START INPUT MATERIAL

(** The request for page [p], when the API holds that page. *)
Lemma served_request (p : Z) (w : World S) :
  (1 <= p <= Z.max 1 (Z.of_nat (length pages)))%Z ->
  exists r w1,
    sendSevenApiRequest this "GET" endpoint [] (pageQuery query p) w
      = (Ok r, w1)
    /\ pageAnswer pages p r
    /\ length (requests w1) = Datatypes.S (length (requests w)).
Proof.
  intros Hp. rewrite sendSevenApiRequest_run.
  destruct (getCredentials this "sendSevenOAuth2Api" (remote w)) as [c s1].
  cbv zeta.
  match goal with
  | |- context [httpRequestWithAuthentication this ?c ?o ?s] =>
      destruct (Hserves c o s p (requestedPage_pageQuery endpoint query p)
                  Hp) as (r & s' & Hr & Ha);
      rewrite Hr
  end.
  exists r. eexists. split; [reflexivity|]. split; [exact Ha|].
  cbn [requests]. rewrite length_app. cbn [length]. lia.
Qed.

(** From page [k + 1] on, the loop fetches the pages that remain and
    stops after the last one. *)
Lemma allItemsLoop_served (fuel : nat) :
  forall (k : nat) (acc : list value) (w : World S),
    (k < Nat.max 1 (length pages) <= 100)%nat ->
    (Nat.max 1 (length pages) - k <= fuel)%nat ->
    let run := allItemsLoop this lt_other fuel endpoint query "items"
                 (Z.of_nat k + 1) acc w in
    fst run = Ok (acc ++ concat (skipn k pages))%list
    /\ length (requests (snd run))
       = (length (requests w) + (Nat.max 1 (length pages) - k))%nat.
Proof.
  induction fuel as [|fuel IH]; intros k acc w Hk Hf; [lia|].
  cbv zeta. rewrite allItemsLoop_step.
  destruct (served_request (Z.of_nat k + 1) w) as (r & w1 & Hreq & Ha & Hlen);
    [lia|].
  destruct Ha as (Hn & Hitems & Hpg & Hpage & Htotal).
  rewrite Hreq, (get_member r "items" Hn), Hitems.
  replace (Z.to_nat (Z.of_nat k + 1 - 1)) with k by lia.
  change (js_or (VArr (nth k pages [])) (VArr []))
    with (VArr (nth k pages [])).
  cbn [spread].
  unfold hasMoreAfter. rewrite Hpg, Hpage, Htotal. cbn [js_lt].
  assert (Hrest : (Datatypes.S k < Nat.max 1 (length pages))%nat
                  \/ concat (skipn k pages) = nth k pages []).
  { destruct (Nat.lt_ge_cases (Datatypes.S k) (Nat.max 1 (length pages)))
      as [Hlt|Hge]; [now left|right].
    destruct pages as [|first rest] eqn:Hpages.
    - destruct k; reflexivity.
    - rewrite <- Hpages in *.
      assert (0 < length pages)%nat by (rewrite Hpages; simpl; lia).
      rewrite skipn_cons_nth by lia.
      replace (Datatypes.S k) with (length pages) by lia.
      rewrite skipn_all. simpl. apply app_nil_r. }
  destruct (Z.ltb_spec 100 (Z.of_nat k + 1 + 1)) as [Hcap|Hnocap].
  - cbn [fst snd]. destruct Hrest as [Hlt| ->]; [lia|].
    split; [reflexivity|lia].
  - destruct (Z.ltb_spec (Z.of_nat k + 1) (Z.of_nat (length pages)))
      as [Hmore|Hdone].
    + replace (Z.of_nat k + 1 + 1)%Z with (Z.of_nat (Datatypes.S k) + 1)%Z
        by lia.
      destruct (IH (Datatypes.S k) (acc ++ nth k pages [])%list w1)
        as [Hr Hq]; [lia|lia|].
      cbv zeta in Hr, Hq. rewrite Hr, Hq.
      rewrite (skipn_cons_nth pages k) by lia. cbn [concat fst snd].
      rewrite app_assoc. split; [reflexivity|lia].
    + cbn [fst snd]. destruct Hrest as [Hlt| ->]; [lia|].
      split; [reflexivity|lia].
Qed.

(** C1. For every remote API that returns the [N <= 100] pages of
    [pages], answering each request for a page [p] from 1 to [N] with the
    items of that page and the envelope [{page: p, total_pages: N}]
    (whatever else its responses hold, whatever its state, and whatever it
    would answer beyond page [N]), [sendSevenApiRequestAllItems] returns
    the items of all pages concatenated in page order, having made exactly
    [N] requests (one, when [N] is 0): [N * 100] items when every page
    holds 100, and [(N - 1) * 100] plus the length of the last page when
    only that one is short. *)
Theorem sendSevenApiRequestAllItems_paged (fuel : nat) (w : World S) :
  (length pages <= 100)%nat ->
  (100 <= fuel)%nat ->
  let run := sendSevenApiRequestAllItems this lt_other fuel endpoint query
               "items" w in
  fst run = Ok (concat pages)
  /\ length (requests (snd run))
     = (length (requests w) + Nat.max 1 (length pages))%nat
  /\ (Forall (fun page => length page = 100%nat) pages ->
      length (concat pages) = (length pages * 100)%nat)
  /\ (forall front last,
        pages = (front ++ [last])%list ->
        Forall (fun page => length page = 100%nat) front ->
        (length last <= 100)%nat ->
        length (concat pages)
          = ((length pages - 1) * 100 + length last)%nat
        /\ (length (concat pages) <= length pages * 100)%nat).
Proof.
  intros HN Hf. cbv zeta. unfold sendSevenApiRequestAllItems.
  change 1%Z with (Z.of_nat 0 + 1)%Z.
  destruct (allItemsLoop_served fuel 0 [] w) as [Hr Hq]; [lia|lia|].
  cbv zeta in Hr, Hq. rewrite Hr, Hq.
  split; [reflexivity|]. split; [f_equal; lia|]. split.
  - apply length_concat_full.
  - intros front last Hsplit Hfront Hlast.
    rewrite Hsplit, concat_app, !length_app, (length_concat_full 100)
      by assumption.
    simpl. rewrite app_nil_r. lia.
Qed.

End EveryPagedApi.

(** The paged test double is such an API. *)
Lemma pagedApi_serves (oauth : bool) (pages : list (list value)) :
  Laws.servesPages (Simulation.pagedApi oauth pages) pages.
Proof.
  intros cred options s p Hp Hrange.
  exists (Simulation.pageResponse pages p), s.
  unfold Simulation.pagedApi. cbn [httpRequestWithAuthentication].
  rewrite Hp. split; [reflexivity|].
  unfold Laws.pageAnswer, Simulation.pageResponse.
  destruct (Z.leb_spec 1 p); [|lia].
  repeat split; reflexivity.
Qed.

(** Witness for C1: two full pages and a short third one. *)
Lemma sendSevenApiRequestAllItems_paged_witness :
  fst (GenericFunctions.sendSevenApiRequestAllItems
         (Simulation.pagedApi true Simulation.samplePages)
         Simulation.lt_never 100 "/contacts" [("search", VStr "x")]
         "items" (Simulation.startWorld tt))
  = Ok (concat Simulation.samplePages)
  /\ length (requests
               (snd (GenericFunctions.sendSevenApiRequestAllItems
                       (Simulation.pagedApi true Simulation.samplePages)
                       Simulation.lt_never 100 "/contacts"
                       [("search", VStr "x")] "items"
                       (Simulation.startWorld tt))))
     = 3%nat.
Proof.
  destruct (sendSevenApiRequestAllItems_paged
              (Simulation.pagedApi true Simulation.samplePages)
              Simulation.lt_never "/contacts" [("search", VStr "x")]
              Simulation.samplePages
              (pagedApi_serves true Simulation.samplePages) 100
              (Simulation.startWorld tt)) as (Hitems & Hreqs & _).
  - simpl. lia.
  - lia.
  - split; [exact Hitems|exact Hreqs].
Defined.

(** The aggregator run on the sample pages: 202 items. *)
Example sendSevenApiRequestAllItems_sample :
  match fst (GenericFunctions.sendSevenApiRequestAllItems
               (Simulation.pagedApi false Simulation.samplePages)
               Simulation.lt_never 100 "/contacts" [] "items"
               (Simulation.startWorld tt)) with
  | Ok items => length items = 202%nat
  | _ => False
  end.
Proof. vm_compute. reflexivity. Qed.

(** The aggregator run on the endless API: 100 requests, 100 items. *)
Example sendSevenApiRequestAllItems_endless :
  let run := GenericFunctions.sendSevenApiRequestAllItems
               Simulation.endlessApi Simulation.lt_never 100
               "/contacts" [] "items" (Simulation.startWorld 0%nat) in
  length (requests (snd run)) = 100%nat
  /\ match fst run with
     | Ok items => length items = 100%nat
     | _ => False
     end.
Proof. vm_compute. split; reflexivity. Qed.

(* ================================================================== *)
(** ** The action node's payloads *)
(* ================================================================== *)

Section ContactCreate.

Import GenericFunctions SendSeven Reading.

Context {S : Type}.
Variable this : Context S.
Variable JSON_parse : string -> option value.

Lemma has_key_set_if (c : value) (o : obj) (k k' : string) (v : value) :
  has_key (set_if c o k v) k' = (truthy c && (k =? k')) || has_key o k'.
Proof.
  unfold set_if. destruct (truthy c); [apply has_key_obj_set|reflexivity].
Qed.

Lemma field_set_if (c : value) (o : obj) (k k' : string) (v : value) :
  field (set_if c o k v) k' =
    if truthy c && (k =? k') then v else field o k'.
Proof.
  unfold set_if. destruct (truthy c); [apply field_obj_set|reflexivity].
Qed.

Variables (email phone name : string) (additionalFields : obj).

(** What [contactCreateBody] returns once the email-or-phone test has
    passed. *)
Lemma contactCreateBody_cases :
  email <> EmptyString \/ phone <> EmptyString ->
  contactCreateBody JSON_parse email phone name additionalFields =
    if truthy (field additionalFields "customFields") then
      match field additionalFields "customFields" with
      | VStr s =>
          match JSON_parse s with
          | Some parsed =>
              Ok (obj_set (plainFields email phone name additionalFields)
                    "custom_fields" parsed)
          | None => Throw SyntaxError
          end
      | other =>
          Ok (obj_set (plainFields email phone name additionalFields)
                "custom_fields" other)
      end
    else Ok (plainFields email phone name additionalFields).
Proof.
  intros Hreq. unfold contactCreateBody.
  assert (negb (truthy (VStr email)) && negb (truthy (VStr phone)) = false)
    as ->.
  { destruct Hreq as [H|H]; apply truthy_str in H; rewrite H;
      [reflexivity|apply andb_false_r]. }
  reflexivity.
Qed.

END INPUT MATERIAL

Set down exactly the lines that begin the records and continue through the line bearing "unfold hasMoreAfter. rewrite"; include both ends.

— SOLUTION FOR THIS EXERCISE —
(** The request for page [p], when the API holds that page. *)
Lemma served_request (p : Z) (w : World S) :
  (1 <= p <= Z.max 1 (Z.of_nat (length pages)))%Z ->
  exists r w1,
    sendSevenApiRequest this "GET" endpoint [] (pageQuery query p) w
      = (Ok r, w1)
    /\ pageAnswer pages p r
    /\ length (requests w1) = Datatypes.S (length (requests w)).
Proof.
  intros Hp. rewrite sendSevenApiRequest_run.
  destruct (getCredentials this "sendSevenOAuth2Api" (remote w)) as [c s1].
  cbv zeta.
  match goal with
  | |- context [httpRequestWithAuthentication this ?c ?o ?s] =>
      destruct (Hserves c o s p (requestedPage_pageQuery endpoint query p)
                  Hp) as (r & s' & Hr & Ha);
      rewrite Hr
  end.
  exists r. eexists. split; [reflexivity|]. split; [exact Ha|].
  cbn [requests]. rewrite length_app. cbn [length]. lia.
Qed.

(** From page [k + 1] on, the loop fetches the pages that remain and
    stops after the last one. *)
Lemma allItemsLoop_served (fuel : nat) :
  forall (k : nat) (acc : list value) (w : World S),
    (k < Nat.max 1 (length pages) <= 100)%nat ->
    (Nat.max 1 (length pages) - k <= fuel)%nat ->
    let run := allItemsLoop this lt_other fuel endpoint query "items"
                 (Z.of_nat k + 1) acc w in
    fst run = Ok (acc ++ concat (skipn k pages))%list
    /\ length (requests (snd run))
       = (length (requests w) + (Nat.max 1 (length pages) - k))%nat.
Proof.
  induction fuel as [|fuel IH]; intros k acc w Hk Hf; [lia|].
  cbv zeta. rewrite allItemsLoop_step.
  destruct (served_request (Z.of_nat k + 1) w) as (r & w1 & Hreq & Ha & Hlen);
    [lia|].
  destruct Ha as (Hn & Hitems & Hpg & Hpage & Htotal).
  rewrite Hreq, (get_member r "items" Hn), Hitems.
  replace (Z.to_nat (Z.of_nat k + 1 - 1)) with k by lia.
  change (js_or (VArr (nth k pages [])) (VArr []))
    with (VArr (nth k pages [])).
  cbn [spread].
  unfold hasMoreAfter. rewrite Hpg, Hpage, Htotal. cbn [js_lt].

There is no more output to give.